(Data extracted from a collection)
● ● ● ● ●

(** Least and greatest of a non-empty list of rationals. *)
Definition qmin (x : Q) (rest : list Q) : Q :=
  fold_left (fun best v => if Qltb v best then v else best) rest x.

Definition qmax (x : Q) (rest : list Q) : Q :=
  fold_left (fun best v => if Qltb best v then v else best) rest x.

(** The bounding box of the points [p :: ps], each bound coerced by
    [int], widened by [px] to the left and right and by [py] above and
    below. *)
Definition padded_box (p : Q * Q) (ps : list (Q * Q)) (px py : Z) : BBox :=
  (Qtrunc (qmin (fst p) (map fst ps)) - px, Qtrunc (qmin (snd p) (map snd ps)) - py,
   Qtrunc (qmax (fst p) (map fst ps)) + px, Qtrunc (qmax (snd p) (map snd ps)) + py).

(** A line whose only geometry is the baseline through the given points. *)
Definition baseline_line (pts : list (Q * Q)) : KrakenRecord :=
  mkRecord PNone PNone PNone
    (PList (map (fun p => PTuple [PFloat (FFin (fst p)); PFloat (FFin (snd p))]) pts)) None.


(** The leading whitespace of a text. *)
Fixpoint take_spaces (s : text) : text :=
  match s with
  | [] => []
  | c :: t => if is_space c then c :: take_spaces t else []
  end.

(** [txt] contains a run of at least two consecutive whitespace characters. *)
Definition has_wide_gap (txt : text) : Prop :=
  exists pre c1 c2 post,
    txt = pre ++ c1 :: c2 :: post /\ is_space c1 = true /\ is_space c2 = true.

(** [gap] is the first run of two or more whitespace characters of
    [txt], taken whole; [l] precedes it and [rt] follows it. No two
    consecutive whitespace characters occur before the second character
    of [gap]. *)
Definition first_wide_gap (txt l gap rt : text) : Prop :=
  txt = l ++ gap ++ rt
  /\ (2 <= length gap)%nat
  /\ forallb is_space gap = true
  /\ starts_with_space rt = false
  /\ forall pre c1 c2 post,
       l ++ firstn 1 gap = pre ++ c1 :: c2 :: post -> is_space c1 && is_space c2 = false.

(** A record view with the box [(x0, y0, x1, y1)]. *)
Definition box_view (x0 y0 x1 y1 : Z) (t : string) : RecordView :=
  mkView 0 (codes t) (Some (x0, y0, x1, y1)).





(** The texts of the lines that have one, in order. *)
Definition predictions (records : list KrakenRecord) : list text :=
  flat_map (fun r => match r_prediction r with Some t => [t] | None => [] end) records.

(** Six lines of one column, listed from the top of the page down. *)
Definition one_column_page : list KrakenRecord :=
  [box_line 100 10 300 30 "1"; box_line 100 50 300 70 "2"; box_line 100 90 300 110 "3";
   box_line 100 130 300 150 "4"; box_line 100 170 300 190 "5"; box_line 100 210 300 230 "6"].

(** A line whose boundary polygon has a NaN coordinate. *)
Definition nan_boundary_line : KrakenRecord :=
  mkRecord PNone
           (PList [PTuple [PFloat FNan; PFloat (FFin 0)];
                   PTuple [PFloat (FFin 10); PFloat (FFin 5)]])
           PNone PNone (Some (codes "x")).

(** Both coordinates of the point are finite. *)
Definition finite_point (p : Point) : bool :=
  match p with
  | (FFin _, FFin _) => true
  | _ => false
  end.

(** The box is not degenerate. *)
Definition valid_box (bb : BBox) : Prop := bb0 bb < bb2 bb /\ bb1 bb < bb3 bb.

(** The page of the two-column scenario: three lines centred at 50, 60
    and 70 px and three centred at 900, 910 and 920 px, given in mixed
    order. *)
Definition two_column_page : list KrakenRecord :=
  [box_line 880 100 940 130 "r1"; box_line 20 100 80 130 "l1"; box_line 30 140 90 170 "l2";
   box_line 890 140 950 170 "r2"; box_line 40 180 100 210 "l3"; box_line 870 180 930 210 "r3"].

(* ------------------------------------------------------------------ *)
(** ** Progress of a batch *)

(** The value [_emit_overall_progress] emits; [frac_in_file] is a finite
    float. *)
Definition _emit_overall_progress (file_idx total_files : Z) (frac_in_file : Q) : Z :=
  if total_files <=? 0 then 0
  else
    let capped := if Qltb frac_in_file 1 then frac_in_file else 1%Q in
    let frac := if Qltb 0 capped then capped else 0%Q in
    let overall := ((inject_Z file_idx + frac) / inject_Z total_files)%Q in
    Qtrunc (overall * 100).

(* ------------------------------------------------------------------ *)
(** ** Boxes drawn and edited on the canvas *)

Definition _safe_int (v : pyval) (default : Z) : Z :=
  match py_int v with
  | Ok z => z
  | Raise => default
  end.

(** [OverlayBoxDialog.get_bbox] for a dialog built for an image of
    [img_w] by [img_h] pixels whose four spin boxes hold the given
    values. *)
Definition get_bbox (img_w img_h : Z) (sp_x0 sp_y0 sp_x1 sp_y1 : Z) : BBox :=
  let _img_w := Z.max 1 img_w in
  let _img_h := Z.max 1 img_h in
  let x0 := Z.min sp_x0 sp_x1 in
  let x1 := Z.max sp_x0 sp_x1 in
  let y0 := Z.min sp_y0 sp_y1 in
  let y1 := Z.max sp_y0 sp_y1 in
  let x1 := if x1 <=? x0 then Z.min _img_w (x0 + 1) else x1 in
  let y1 := if y1 <=? y0 then Z.min _img_h (y0 + 1) else y1 in
  let x0 := Z.max 0 (Z.min (_img_w - 1) x0) in
  let y0 := Z.max 0 (Z.min (_img_h - 1) y0) in
  let x1 := Z.max 1 (Z.min _img_w x1) in
  let y1 := Z.max 1 (Z.min _img_h y1) in
  (x0, y0, x1, y1).

(** The clamping shared by [on_box_drawn] and [on_overlay_rect_changed]
    when the page image is there. *)
Definition clamp_drawn (img_w img_h : Z) (x0 y0 x1 y1 : Z) : BBox :=
  let x0 := Z.max 0 (Z.min (img_w - 1) x0) in
  let y0 := Z.max 0 (Z.min (img_h - 1) y0) in
  let x1 := Z.max 1 (Z.min img_w x1) in
  let y1 := Z.max 1 (Z.min img_h y1) in
  let x1 := if x1 <=? x0 then Z.min img_w (x0 + 1) else x1 in
  let y1 := if y1 <=? y0 then Z.min img_h (y0 + 1) else y1 in
  (x0, y0, x1, y1).

(** The box [on_box_drawn] takes from the drawn rectangle, whose edges
    are given as [rect.left()], [rect.top()], [rect.right()] and
    [rect.bottom()]. *)
Definition drawn_box (img_w img_h : Z) (left top right bottom : pyval) : BBox :=
  let x0 := _safe_int left 0 in
  let y0 := _safe_int top 0 in
  let x1 := _safe_int right 0 in
  let y1 := _safe_int bottom 0 in
  clamp_drawn img_w img_h (Z.min x0 x1) (Z.min y0 y1) (Z.max x0 x1) (Z.max y0 y1).

(** The box [on_overlay_rect_changed] takes from the edges of the
    normalized scene rectangle. *)
Definition overlay_box (img_w img_h : Z) (left top right bottom : pyval) : BBox :=
  clamp_drawn img_w img_h (_safe_int left 0) (_safe_int top 0)
    (_safe_int right 0) (_safe_int bottom 0).

(* ------------------------------------------------------------------ *)
(** ** Editing the lines of a page, with undo and redo *)

Definition STATUS_DONE : Z := 2.

(** What a snapshot keeps of a line. *)
Definition LineState : Type := (text * option BBox)%type.

(** [(recs_state, selected_row)]. *)
Definition UndoSnapshot : Type := (list LineState * Z)%type.

(** [TaskItem.results]: the page text, the recognizer's records, the
    size of the page image and the record views. *)
Record Results : Type := mkResults {
  res_text : text;
  res_kr_records : list KrakenRecord;
  res_im : Z * Z;
  res_recs : list RecordView
}.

● ● ● ● ●

◆ **TASK TO CARRY OUT**:
Repeat the lines above with every word intact.

◆ **RESULT FOR THIS TASK**:
(** Least and greatest of a non-empty list of rationals. *)
Definition qmin (x : Q) (rest : list Q) : Q :=
  fold_left (fun best v => if Qltb v best then v else best) rest x.

Definition qmax (x : Q) (rest : list Q) : Q :=
  fold_left (fun best v => if Qltb best v then v else best) rest x.

(** The bounding box of the points [p :: ps], each bound coerced by
    [int], widened by [px] to the left and right and by [py] above and
    below. *)
Definition padded_box (p : Q * Q) (ps : list (Q * Q)) (px py : Z) : BBox :=
  (Qtrunc (qmin (fst p) (map fst ps)) - px, Qtrunc (qmin (snd p) (map snd ps)) - py,
   Qtrunc (qmax (fst p) (map fst ps)) + px, Qtrunc (qmax (snd p) (map snd ps)) + py).

(** A line whose only geometry is the baseline through the given points. *)
Definition baseline_line (pts : list (Q * Q)) : KrakenRecord :=
  mkRecord PNone PNone PNone
    (PList (map (fun p => PTuple [PFloat (FFin (fst p)); PFloat (FFin (snd p))]) pts)) None.


(** The leading whitespace of a text. *)
Fixpoint take_spaces (s : text) : text :=
  match s with
  | [] => []
  | c :: t => if is_space c then c :: take_spaces t else []
  end.

(** [txt] contains a run of at least two consecutive whitespace characters. *)
Definition has_wide_gap (txt : text) : Prop :=
  exists pre c1 c2 post,
    txt = pre ++ c1 :: c2 :: post /\ is_space c1 = true /\ is_space c2 = true.

(** [gap] is the first run of two or more whitespace characters of
    [txt], taken whole; [l] precedes it and [rt] follows it. No two
    consecutive whitespace characters occur before the second character
    of [gap]. *)
Definition first_wide_gap (txt l gap rt : text) : Prop :=
  txt = l ++ gap ++ rt
  /\ (2 <= length gap)%nat
  /\ forallb is_space gap = true
  /\ starts_with_space rt = false
  /\ forall pre c1 c2 post,
       l ++ firstn 1 gap = pre ++ c1 :: c2 :: post -> is_space c1 && is_space c2 = false.

(** A record view with the box [(x0, y0, x1, y1)]. *)
Definition box_view (x0 y0 x1 y1 : Z) (t : string) : RecordView :=
  mkView 0 (codes t) (Some (x0, y0, x1, y1)).





(** The texts of the lines that have one, in order. *)
Definition predictions (records : list KrakenRecord) : list text :=
  flat_map (fun r => match r_prediction r with Some t => [t] | None => [] end) records.

(** Six lines of one column, listed from the top of the page down. *)
Definition one_column_page : list KrakenRecord :=
  [box_line 100 10 300 30 "1"; box_line 100 50 300 70 "2"; box_line 100 90 300 110 "3";
   box_line 100 130 300 150 "4"; box_line 100 170 300 190 "5"; box_line 100 210 300 230 "6"].

(** A line whose boundary polygon has a NaN coordinate. *)
Definition nan_boundary_line : KrakenRecord :=
  mkRecord PNone
           (PList [PTuple [PFloat FNan; PFloat (FFin 0)];
                   PTuple [PFloat (FFin 10); PFloat (FFin 5)]])
           PNone PNone (Some (codes "x")).

(** Both coordinates of the point are finite. *)
Definition finite_point (p : Point) : bool :=
  match p with
  | (FFin _, FFin _) => true
  | _ => false
  end.

(** The box is not degenerate. *)
Definition valid_box (bb : BBox) : Prop := bb0 bb < bb2 bb /\ bb1 bb < bb3 bb.

(** The page of the two-column scenario: three lines centred at 50, 60
    and 70 px and three centred at 900, 910 and 920 px, given in mixed
    order. *)
Definition two_column_page : list KrakenRecord :=
  [box_line 880 100 940 130 "r1"; box_line 20 100 80 130 "l1"; box_line 30 140 90 170 "l2";
   box_line 890 140 950 170 "r2"; box_line 40 180 100 210 "l3"; box_line 870 180 930 210 "r3"].

(* ------------------------------------------------------------------ *)
(** ** Progress of a batch *)

(** The value [_emit_overall_progress] emits; [frac_in_file] is a finite
    float. *)
Definition _emit_overall_progress (file_idx total_files : Z) (frac_in_file : Q) : Z :=
  if total_files <=? 0 then 0
  else
    let capped := if Qltb frac_in_file 1 then frac_in_file else 1%Q in
    let frac := if Qltb 0 capped then capped else 0%Q in
    let overall := ((inject_Z file_idx + frac) / inject_Z total_files)%Q in
    Qtrunc (overall * 100).

(* ------------------------------------------------------------------ *)
(** ** Boxes drawn and edited on the canvas *)

Definition _safe_int (v : pyval) (default : Z) : Z :=
  match py_int v with
  | Ok z => z
  | Raise => default
  end.

(** [OverlayBoxDialog.get_bbox] for a dialog built for an image of
    [img_w] by [img_h] pixels whose four spin boxes hold the given
    values. *)
Definition get_bbox (img_w img_h : Z) (sp_x0 sp_y0 sp_x1 sp_y1 : Z) : BBox :=
  let _img_w := Z.max 1 img_w in
  let _img_h := Z.max 1 img_h in
  let x0 := Z.min sp_x0 sp_x1 in
  let x1 := Z.max sp_x0 sp_x1 in
  let y0 := Z.min sp_y0 sp_y1 in
  let y1 := Z.max sp_y0 sp_y1 in
  let x1 := if x1 <=? x0 then Z.min _img_w (x0 + 1) else x1 in
  let y1 := if y1 <=? y0 then Z.min _img_h (y0 + 1) else y1 in
  let x0 := Z.max 0 (Z.min (_img_w - 1) x0) in
  let y0 := Z.max 0 (Z.min (_img_h - 1) y0) in
  let x1 := Z.max 1 (Z.min _img_w x1) in
  let y1 := Z.max 1 (Z.min _img_h y1) in
  (x0, y0, x1, y1).

(** The clamping shared by [on_box_drawn] and [on_overlay_rect_changed]
    when the page image is there. *)
Definition clamp_drawn (img_w img_h : Z) (x0 y0 x1 y1 : Z) : BBox :=
  let x0 := Z.max 0 (Z.min (img_w - 1) x0) in
  let y0 := Z.max 0 (Z.min (img_h - 1) y0) in
  let x1 := Z.max 1 (Z.min img_w x1) in
  let y1 := Z.max 1 (Z.min img_h y1) in
  let x1 := if x1 <=? x0 then Z.min img_w (x0 + 1) else x1 in
  let y1 := if y1 <=? y0 then Z.min img_h (y0 + 1) else y1 in
  (x0, y0, x1, y1).

(** The box [on_box_drawn] takes from the drawn rectangle, whose edges
    are given as [rect.left()], [rect.top()], [rect.right()] and
    [rect.bottom()]. *)
Definition drawn_box (img_w img_h : Z) (left top right bottom : pyval) : BBox :=
  let x0 := _safe_int left 0 in
  let y0 := _safe_int top 0 in
  let x1 := _safe_int right 0 in
  let y1 := _safe_int bottom 0 in
  clamp_drawn img_w img_h (Z.min x0 x1) (Z.min y0 y1) (Z.max x0 x1) (Z.max y0 y1).

(** The box [on_overlay_rect_changed] takes from the edges of the
    normalized scene rectangle. *)
Definition overlay_box (img_w img_h : Z) (left top right bottom : pyval) : BBox :=
  clamp_drawn img_w img_h (_safe_int left 0) (_safe_int top 0)
    (_safe_int right 0) (_safe_int bottom 0).

(* ------------------------------------------------------------------ *)
(** ** Editing the lines of a page, with undo and redo *)

Definition STATUS_DONE : Z := 2.

(** What a snapshot keeps of a line. *)
Definition LineState : Type := (text * option BBox)%type.

(** [(recs_state, selected_row)]. *)
Definition UndoSnapshot : Type := (list LineState * Z)%type.

(** [TaskItem.results]: the page text, the recognizer's records, the
    size of the page image and the record views. *)
Record Results : Type := mkResults {
  res_text : text;
  res_kr_records : list KrakenRecord;
  res_im : Z * Z;
  res_recs : list RecordView
}.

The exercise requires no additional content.